Note that the windows node overlay for v2 would be pretty involved, and we have to copy that for every overlay that needs v2 (and remove it when we move the base manifest to use v2). If that's okay, I can go ahead with that
thanks for the feedback @mattcary
@alexander-ding I think that the steps you wrote look good to me, I think that it's easy to add things because kustomize will just merge the manifests, it's a little bit difficult to delete things though (e.g. the sections in the Spec that mount and use the named pipes) but it's also doable.
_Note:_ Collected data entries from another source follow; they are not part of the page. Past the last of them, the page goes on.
Lemma process_stream_step copy last ptrs dn i g :
  streams_gathered copy last ptrs dn g -> i ∉ dn ->
  0 <= i < Z.of_nat (length (sh_streams copy)) -> length (sh_streams last) = length (sh_streams copy) ->
  (length (List.filter (live_stream (sh_streams copy)) dn) < length ptrs)%nat ->
  Z.of_nat (length ptrs) < 4294967295 ->
  ends_exist copy [i] ->
  exists g', process_stream i g = Val g' /\ streams_gathered copy last ptrs (dn ++ [i]) g'.
Proof.
  intros [Gn Gp (L1 & L2 & L3 & L4) Gd Gr] Hi Hb Hlen Hroom Hmax Hends.
  destruct (Gr i (or_introl Hi)) as [Kc Kl]. unfold process_stream.
  destruct (aget_lt (sh_streams copy) i Hb) as [cur Hcur]. rewrite Kc, Hcur, bind_Val.
  assert (live_stream (sh_streams copy) i = negb (IS_EMPTY_SLOT (si_tstart cur))) as Hlive
    by (unfold live_stream; by rewrite Hcur).
  destruct (IS_EMPTY_SLOT (si_tstart cur)) eqn:Hemp.
  { exists g. split; [done |]. cbn in Hlive.
    assert (List.filter (live_stream (sh_streams copy)) (dn ++ [i]) =
      List.filter (live_stream (sh_streams copy)) dn) as Hf
      by (rewrite List.filter_app; cbn; by rewrite Hlive, app_nil_r).
    split; rewrite ?Hf; try done.
    - intros j [Hj | ->%list_elem_of_singleton]%elem_of_app Hjl; [by apply Gd | congruence].
    - intros j [Hj | Hj]; [| by apply Gr; right]. apply Gr. left. set_solver. }
  cbn in Hlive. destruct (aget_lt (sh_streams last) i ltac:(lia)) as [old Hold]. rewrite Kl, Hold, bind_Val.
  destruct (diff_stream old cur) as [last' cur'] eqn:Hd.
  rewrite !aset_lt by lia. rewrite !bind_Val.
  destruct (Hends i cur ltac:(set_solver) Hcur Hemp) as [He1 He2].
  destruct (mark_ok (sh_addrs (ga_copy g)) (si_idx_left cur) (mark_dest_port (si_rport cur)) ltac:(lia))
    as (arr1 & a & Ha & Hm1 & Hl1). rewrite Ha, bind_Val, Hm1, bind_Val.
  destruct (mark_ok arr1 (si_idx_right cur) (mark_serve_port (si_rport cur)) ltac:(lia))
    as (arr2 & b & Hbb & Hm2 & Hl2). rewrite Hbb, bind_Val, Hm2, bind_Val.
  rewrite bind_Val. eexists. split; [done |].
  assert (List.filter (live_stream (sh_streams copy)) (dn ++ [i]) =
    List.filter (live_stream (sh_streams copy)) dn ++ [i]) as Hf
    by (rewrite List.filter_app; cbn; by rewrite Hlive).
  split; rewrite ?Hf, ?length_app; cbn [ga_num ga_ptrs ga_copy ga_last sh_streams sh_addrs set_sh_addrs set_sh_streams length].
  - rewrite u32_small by (unfold is_u32; lia). lia.
  - rewrite Gn, Nat2Z.id, Nat.add_1_r, take_push, Gp, fmap_app by lia. done.
  - rewrite !length_insert. split; [done |]. split; [done |]. split; [congruence | done].
  - intros j Hj Hjl. destruct (decide (j = i)) as [-> | Hne].
    + exists old, cur. rewrite Hd. repeat (split; [done |]). cbn. split; by rewrite aget_insert_eq by lia.
    + destruct (Gd j) as (o & c & D1 & D2 & D3 & D4); [set_solver | done |].
      exists o, c. repeat (split; [done |]). cbn. by rewrite !aget_insert_ne by lia.
  - intros j Hj. assert (j <> i) as Hne by (intros ->; destruct Hj as [Hj | Hj]; [set_solver | congruence]).
    unfold stream_kept. cbn. rewrite !aget_insert_ne by lia. apply Gr. destruct Hj; [left; set_solver | by right].
Qed.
- Keep the base manifests as is
- Rename stable-master to stable-1.25
- Create a new stable-master that overlays v2 stuff on the base manifest
- Modify dev, noauth, and prow overlays to use v2 as well
Oops, sorry for the lag in reply.
Yes, those 4 steps are what I had in mind.
Is that right?
Note that the windows node overlay for v2 would be pretty involved, and we have to copy that for every overlay that needs v2 (and remove it when we move the base manifest to use v2). If that's okay, I can go ahead with that
Yeah, understood. I think it's important to keep the base simple while we're tweaking the v2 overlay ---we need to be able to easily make changes to the production overlays which mean 1.23-1.25 at this point.
When v2 development gets stable then we can switch over.
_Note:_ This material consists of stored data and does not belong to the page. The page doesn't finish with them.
(** C22: the addresses of a period.  [_process_addrs2] on one side of the address
    array collects the live addresses of its window, turns the port masks of LAN
    addresses into counts, replaces the counters by the difference to the last report
    and remembers the present ones, leaves all other entries alone, and reports: the
    addresses, most packets sent first; on the LAN side the addresses that used more
    than ten watched ports, and those that served more than ten, each list with the
    largest count first; at most ten of each. *)
Theorem process_addrs_ranks ok ts flowflags indexes g0 x
    (Ha : Z.of_nat (length (sh_addrs (gd_copy g0))) = SI_NUM_ADDRS)
    (Hl : Z.of_nat (length (sh_addrs (gd_last g0))) = SI_NUM_ADDRS)
    (Hp : Z.of_nat (length (gd_ptrs g0)) = SI_NUM_ADDRS)
    (Hs : Z.of_nat (length (gd_scanners g0)) = SI_NUM_ADDRS / 2)
    (Ht : Z.of_nat (length (gd_targets g0)) = SI_NUM_ADDRS / 2)
    (Hlo : 0 <= mi_idx_lo indexes) (Hhi : mi_idx_hi indexes <= SI_NUM_ADDRS)
    (Hlan : flowflags = FLOW_TYPE_INTERNAL -> mi_idx_hi indexes <= SI_NUM_ADDRS / 2) :
  let copy := gd_copy g0 in
  let live := List.filter (live_addr copy) (window indexes) in
  let scanners := List.filter (suspect ai_resvd flowflags copy) (window indexes) in
  let targets := List.filter (suspect ai_resvd2 flowflags copy) (window indexes) in
  let top copy' l sortby ptrs := report_top 10 (Z.of_nat (length l)) ptrs (on_topn_address ok copy' ts sortby flowflags) in
  exists copy' last' ps ss tt,
    _process_addrs2 ok ts flowflags indexes g0 x =
      (x ← top copy' live SortByTxPkt ps x;
       x ← top copy' scanners SortByScannedPorts ss x;
       x ← top copy' targets SortByServedPorts tt x;
       Val (mk_gather_addrs copy' last' ps (Z.of_nat (length live)) ss (Z.of_nat (length scanners))
              tt (Z.of_nat (length targets)), x)) /\
    (take (length live) ps ≡ₚ (Some <$> live) /\ ranked (sh_addrs copy') ai_txpackets (Z.of_nat (length live)) ps) /\
    (take (length scanners) ss ≡ₚ (Some <$> scanners) /\
     ranked (sh_addrs copy') ai_resvd (Z.of_nat (length scanners)) ss) /\
    (take (length targets) tt ≡ₚ (Some <$> targets) /\
     ranked (sh_addrs copy') ai_resvd2 (Z.of_nat (length targets)) tt) /\
    (forall i, i ∈ live -> addr_diffed flowflags copy (gd_last g0) copy' last' i) /\
    (forall i, i ∉ live -> addr_kept copy (gd_last g0) copy' last' i).
Proof.
  cbv zeta. change (SI_NUM_ADDRS / 2) with 8192 in *. change SI_NUM_ADDRS with 16384 in *. set (w := window indexes).
  assert (Z.of_nat (length w) <= 16384) as Hw by (pose proof (window_length indexes 16384 Hlo Hhi ltac:(lia)); unfold w; lia).
  destruct (gather_addresses flowflags g0 w) as (g & Hg & [Gp Gs Gt GL Gd Gk]); try lia.
  { apply NoDup_seqZ. }
  { intros i Hi. rewrite Ha. by apply (window_bounds indexes). }
  { intros Hf. pose proof (window_length indexes 8192 Hlo (Hlan Hf) ltac:(lia)) as Hw2. fold w in Hw2. lia. }
  destruct (sort_collected (sh_addrs (gd_copy g)) ai_txpackets rcmp_addr_txpkt _ _ _ _ _ ltac:(done) Gp ltac:(lia))
    as (p & Q & N & P & R).
  destruct Gp as (Hn & _ & _). unfold _process_addrs2. fold w. rewrite Hg, bind_Val. cbv zeta. rewrite Q, bind_Val.
  destruct (report_suspects_ranked ok (gd_copy g) ts flowflags _ SortByScannedPorts ai_resvd rcmp_addr_scanned_ports
    _ _ _ _ ltac:(done) Gs ltac:(lia)) as (ss & _ & Ps & Rs & Es).
  destruct (report_suspects_ranked ok (gd_copy g) ts flowflags _ SortByServedPorts ai_resvd2 rcmp_addr_served_ports
    _ _ _ _ ltac:(done) Gt ltac:(lia)) as (tt & _ & Pt & Rt & Et).
  destruct Gs as (Hns & _ & _), Gt as (Hnt & _ & _).
  exists (gd_copy g), (gd_last g), p, ss, tt. rewrite <- Hn, <- Hns, <- Hnt.
  assert (forall i, i ∈ List.filter (live_addr (gd_copy g0)) w <-> i ∈ w /\ live_addr (gd_copy g0) i = true) as Hin
    by (intros i; apply in_filter).
  split; [| split; [done |]; split; [done |]; split; [done |]; split].
  - destruct (report_top _ _ p _ x) as [x1 | |]; [| done | done]. rewrite !bind_Val, Es.
    destruct (report_top _ _ ss _ x1) as [x2 | |]; [| done | done]. rewrite !bind_Val, Et.
    by destruct (report_top _ _ tt _ x2).
  - intros i [H1 H2]%Hin. by apply Gd.
  - intros i Hi. apply Gk. destruct (decide (i ∈ w)) as [Hiw | Hiw]; [right | by left].
    destruct (live_addr (gd_copy g0) i) eqn:E; [| done]. destruct Hi. by apply Hin.
Qed.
/test pull-gcp-compute-persistent-disk-csi-driver-e2e-win2019
@alexander-ding: The specified target(s) for /test were not found.
The following commands are available to trigger required jobs:
/test pull-gcp-compute-persistent-disk-csi-driver-e2e/test pull-gcp-compute-persistent-disk-csi-driver-kubernetes-integration/test pull-gcp-compute-persistent-disk-csi-driver-sanity/test pull-gcp-compute-persistent-disk-csi-driver-unit/test pull-gcp-compute-persistent-disk-csi-driver-verify
The following commands are available to trigger optional jobs:
/test pull-gcp-compute-persistent-disk-csi-driver-e2e-windows-2019
Use /test all to run the following jobs that were automatically triggered:
pull-gcp-compute-persistent-disk-csi-driver-e2epull-gcp-compute-persistent-disk-csi-driver-kubernetes-integrationpull-gcp-compute-persistent-disk-csi-driver-unitpull-gcp-compute-persistent-disk-csi-driver-verify
In response to this:
/test pull-gcp-compute-persistent-disk-csi-driver-e2e-win2019
Instructions for interacting with me using PR comments are available here. If you have questions or suggestions related to my behavior, please file an issue against the kubernetes/test-infra repository.
/test pull-gcp-compute-persistent-disk-csi-driver-e2e-windows-2019
@mattcary @mauriciopoppe I pushed some changes with the overlays. However, I noticed that the stable overlays all point to specific image tags, but we don't have a fixed version tag for the latest development image.
I did some more readings on the release process for this repository, namely the overlay strategies and go/pdcsi-oss-release-process (linked to by the repository README). I think we should take a step back and talk through the release pipeline.
Strictly speaking, this PR doesn't introduce new functionalities, so it can be considered a patch, not a new minor release. In this case, this PR should only update the development overlays (dev and noauth-debug) and nothing else. Then, we need to merge this PR to master and cherry pick the change into the release 1.8 branch, which is currently in prerelease, and release the updated driver as v1.8.0-rc2.
Once the new prerelease is generated, we can create a separate PR to update the prow-stable-sidecar-rc-master overlay to use the rc2 prerelease and ensure that tests are green.
When ready to release, we can update all the relevant production overlays (stable-1-23, stable-1-24, and stable-master) to be the same as the prow-stable-sidecar-rc-master staging overlay.
Releasing stable-1-25 should be a separate process.
If we decide that this is a big enough change to merit its own minor version, then this release needs to be v1.9.0. We would have to go through the entire pre-release/release process. We should probably wait until v1.8 is stable before merging to master.
Let me know what you think. I'll go ahead and revert to the overlay changes I outlined (only dev and noauth-debug).